Both Virginia and North Carolina are seeing delays in this week's COVID-19 vaccine shipments due to severe winter weather in the Mid-Atlantic and around the rest of the United States.
The Virginia Department of Health said the Commonwealth will likely see a delay in the delivery of about 106,800 doses as a result of distribution channels in the Midwest and elsewhere being currently shut down.
Due to weather conditions in Virginia, VDH says multiple vaccination events scheduled for the next few days have already been postponed. If vaccination events are postponed due to weather or shipment delays, providers will reschedule these events and reach out to people with directions about updated appointments.
When the severe weather ends, VDH expects shipments to resume as normal.
The delays affect both the vaccine itself and ancillary supplies that come with each order. The vaccine and ancillary supplies are produced in multiple locations throughout the country using several hub connections to deliver vaccines directly to providers. VDH says 2% of Virginia’s providers are seeing delayed ancillary supply kits.
There also could be additional delays for orders VDH places this week due to severe weather that may cause additional distribution issues. Even if the roads are clear in Virginia, the fulfillment of orders and the movement of these vaccine and ancillary supplies may be delayed in other parts of the country.

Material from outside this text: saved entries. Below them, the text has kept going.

Lemma PRESENCE_UPDATE_tail data c :
  let '(presence, c1) := Presences.add data c in
  ∀ c2 member,
    (if truthy (RawPresence.guild_id data) then
       let rawMember :=
         {| RawMember.guild_id := RawPresence.guild_id data;
            RawMember.nick := RawPresence.nick data;
            RawMember.premium_since := RawPresence.premium_since data;
            RawMember.roles := Some (default [] (RawPresence.roles data));
            RawMember.user := RawPresence.user data |} in
       match Members.get (RawPresence.guild_id data)
               (Some (Obj.id (RawPresence.user data))) (members c1) with
       | GotEntity member =>
           (Some member,
            with_memberObjs (alter (Member.merge rawMember) member) c1)
       | _ =>
           let member := length (memberObjs c1) in
           let c := with_memberObjs (λ objs, objs ++ [Member.new rawMember]) c1 in
           (Some member, Members.insert member c)
       end
     else (None, c1)) = (member, c2) →
    differencesCalls c2 = differencesCalls c.
Proof.
  pose proof (Presences_add_field differencesCalls data c
                (λ _ _ _ _, eq_refl)) as Ha.
  destruct (Presences.add data c) as [presence c1]. simpl in Ha.
  intros c2 member H.
  repeat (case_match; simplify_eq); cbv zeta in *; simplify_eq;
    rewrite ?Members_insert_differencesCalls; simpl; congruence.
Qed.

(** The same for [PRESENCE_UPDATE], on the presence cached under the key
    of the payload. *)
Lemma PRESENCE_UPDATE_differences data c :
  let c' := PRESENCE_UPDATE data c in
  let cacheId := js_or (RawPresence.guild_id data) DEFAULT_PRESENCE_CACHE_KEY in
  let userId := Obj.id (RawPresence.user data) in
  (hasEventListener ClientEvents.PRESENCE_UPDATE c = false →
   lastDifferences c' = Some null
   ∧ differencesCalls c' = differencesCalls c)
  ∧ (∀ presence p,
       hasEventListener ClientEvents.PRESENCE_UPDATE c = true →
       Presences.get (Some cacheId) (Some userId) (presences c)
       = GotEntity presence →
       presenceObjs c !! presence = Some p →
       lastDifferences c' = Some (changed (Presence.differences p data))
       ∧ differencesCalls c' = S (differencesCalls c)).
Proof.
  unfold PRESENCE_UPDATE. cbv zeta. split.
  - intros ->.
    pose proof (PRESENCE_UPDATE_tail data c) as Ht.
    destruct (Presences.add data c) as [presence c1].
    match goal with
    | |- context [let '(m, c) := ?X in _] => destruct X as [member c2] eqn:E
    end.
    rewrite lastDifferences_emit. split; [done|].
    change (differencesCalls (emit _ _ c2)) with (differencesCalls c2).
    by eapply Ht.
  - intros presence p -> -> ->. unfold computed.
    pose proof (PRESENCE_UPDATE_tail data (with_differencesCalls S c)) as Ht.
    destruct (Presences.add data (with_differencesCalls S c))
      as [presence' c1].
    match goal with
    | |- context [let '(m, c) := ?X in _] => destruct X as [member c2] eqn:E
    end.
    rewrite lastDifferences_emit. split; [done|].
    change (differencesCalls (emit _ _ c2)) with (differencesCalls c2).
    by erewrite Ht.
Qed.

(** ** Tiered caches *)

Lemma Members_delete_eq : Members.delete = Presences.delete.
Proof. reflexivity. Qed.
Lemma Members_get_eq : Members.get = Presences.get.
Proof. reflexivity. Qed.
Lemma Members_has_eq : Members.has = Presences.has.
Proof. reflexivity. Qed.
Lemma Members_insertCache_eq : Members.insertCache = Presences.insertCache.
Proof. reflexivity. Qed.

Lemma Presences_has_get cacheId userId this :
  Presences.has (Some cacheId) (Some userId) this = true
  ↔ ∃ entity, Presences.get (Some cacheId) (Some userId) this = GotEntity entity.
Proof.
  unfold Presences.has, Presences.get.
  destruct (Tier.enabled this); [|split; [done|by intros [? ?]]].
  destruct (Tier.cache this !! cacheId) as [cache|];
    [|split; [done|by intros [? ?]]].
  destruct (cache !! userId) as [entity|]; simpl.
  - split; [eauto|done].
  - split; [done|by intros [? ?]].
Qed.

Lemma Presences_delete_tier_enabled cacheId userId this :
  Tier.enabled (Presences.delete cacheId userId this).2 = Tier.enabled this.
Proof.
  unfold Presences.delete. repeat case_match; try done.
  simplify_eq.
  match goal with
  | |- context [foldl ?f _ _] =>
      assert (Hfold : ∀ xs acc, Tier.enabled (foldl f acc xs).2
                            = Tier.enabled acc.2)
  end.
  { induction xs as [|[k v] xs IH]; intros [d acc]; simpl; [done|].
    rewrite IH. by case_match. }
  by rewrite Hfold.
Qed.

Lemma Presences_delete_tier_gone cacheId this :
  let this' := (Presences.delete (Some cacheId) None this).2 in
  Presences.has (Some cacheId) None this' = false
  ∧ Presences.get (Some cacheId) None this' = GotUndefined
  ∧ (∀ userId,
       Presences.has (Some cacheId) (Some userId) this' = false
       ∧ Presences.get (Some cacheId) (Some userId) this' = GotUndefined)
  ∧ (Tier.enabled this = true → Tier.cache this' !! cacheId = None).
Proof.
  unfold Presences.delete, Presences.has, Presences.get.
  destruct (Tier.enabled this) eqn:He; simpl; [|rewrite He; done].
  destruct (Tier.cache this !! cacheId) as [cache|] eqn:Hc; simpl;
    rewrite He, ?lookup_delete_eq, ?Hc; done.
Qed.

(** ** The emoji walk of [GUILD_DELETE] *)







(** ** The chunk coordination of [READY] *)

Lemma Guild_new_id raw : Guild.id (Guild.new raw) = RawGuild.id raw.
Proof. reflexivity. Qed.

Lemma Guild_merge_id raw g : Guild.id (Guild.merge raw g) = Guild.id g.
Proof. reflexivity. Qed.

(** One turn of the guild loop of [READY] on a guild that is not cached
    yet. *)
Lemma READY_guild_new raw c :
  let guildId := RawGuild.id raw in
  let guild := Guild.new raw in
  let c' := READY_guild raw c in
  Repo.get guildId (guilds c) = None →
  Repo.enabled (guilds c) = true →
  shouldLoadAllMembers c = true →
  Repo.enabled (guilds c') = true
  ∧ shouldLoadAllMembers c' = true
  ∧ largeThreshold c' = largeThreshold c
  ∧ Repo.get guildId (guilds c') = Some guild
  ∧ (∀ k, k ≠ guildId → Repo.get k (guilds c') = Repo.get k (guilds c))
  ∧ (∀ k, k ≠ guildId → k ∈ memberChunksLeft c' ↔ k ∈ memberChunksLeft c)
  ∧ (guildId ∈ memberChunksLeft c' ↔ Guild.unavailable guild = true)
  ∧ requestedGuildMembers c'
    = requestedGuildMembers c
      ++ (if negb (Guild.unavailable guild)
             && bool_decide (guildId ∈ memberChunksLeft c)
             && (largeThreshold c <? Guild.memberCount guild)%Z
          then [rosterRequest guildId] else []).
Proof.
  intros guildId guild c' Hnone Hen Hload. subst c'. unfold READY_guild.
  fold guildId. rewrite Hnone. fold guild.
  change (Guild.id guild) with guildId. clearbody guild guildId.
  assert (Hins : with_guilds (Repo.insert guildId guild) c
                 = with_guilds (Repo.set guildId guild) c).
  { unfold with_guilds, Repo.insert. by rewrite Hen. }
  rewrite Hins. clear Hins.
  change (shouldLoadAllMembers (with_guilds _ c)) with (shouldLoadAllMembers c).
  rewrite Hload.
  assert (Hsame : Repo.get guildId (Repo.set guildId guild (guilds c))
                  = Some guild).
  { apply lookup_insert_eq. }
  assert (Hother : ∀ k, k ≠ guildId →
            Repo.get k (Repo.set guildId guild (guilds c))
            = Repo.get k (guilds c)).
  { intros k Hk. by apply lookup_insert_ne. }
  assert (Hnin : bool_decide (guildId ∈ memberChunksLeft c) = false →
                 guildId ∉ memberChunksLeft c)
    by apply bool_decide_eq_false_1.
  destruct (Guild.unavailable guild) eqn:Hun;
    [|destruct (bool_decide (guildId ∈ memberChunksLeft c)) eqn:Hin;
      [destruct (largeThreshold c <? Guild.memberCount guild)%Z eqn:Hlt|]];
    split_and!; simpl; rewrite ?Hin, ?Hlt; simpl; rewrite ?app_nil_r;
    try done; try (intros k Hk);
    rewrite ?elem_of_union, ?elem_of_difference, ?elem_of_singleton;
    try (by apply Hother); intuition congruence.
Qed.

VDH is distributing guidance to providers on how to determine the status of their vaccine and ancillary supply orders. VDH also is working closely with federal partners to determine the status of vaccine and ancillary kit orders and next steps to mitigate the delay and impact to Virginians.
The North Carolina Department of Health and Human Services also announced Thursday there have been continued delays in some shipments and deliveries of the vaccine due to the weather.
Both first and second dose shipments have been impacted. NCDHHS says it is working with the U.S. Centers for Disease Control and Prevention and vaccine providers to help minimize the potential effects of these delays.
At this time, the department says Moderna vaccines have not been shipped this week and only a limited number of Pfizer vaccines have been shipped. Both Pfizer and Moderna have a backlog of orders due to weather.
These delays may cause vaccination appointments to be postponed or rescheduled. Because there is not enough vaccine in the state to shift or transfer supply in order to cover the delayed vaccine doses, DHHS is advising providers to assess current appointments and notify recipients accordingly based on on-hand supplies.
NCDHHS says it has advised providers to anticipate ongoing updates throughout the week as the CDC and Operation Warp Speed continue to monitor adverse weather conditions and vaccine shipments. The department will continue to work with providers to track shipments so that providers can quickly reschedule appointments as necessary.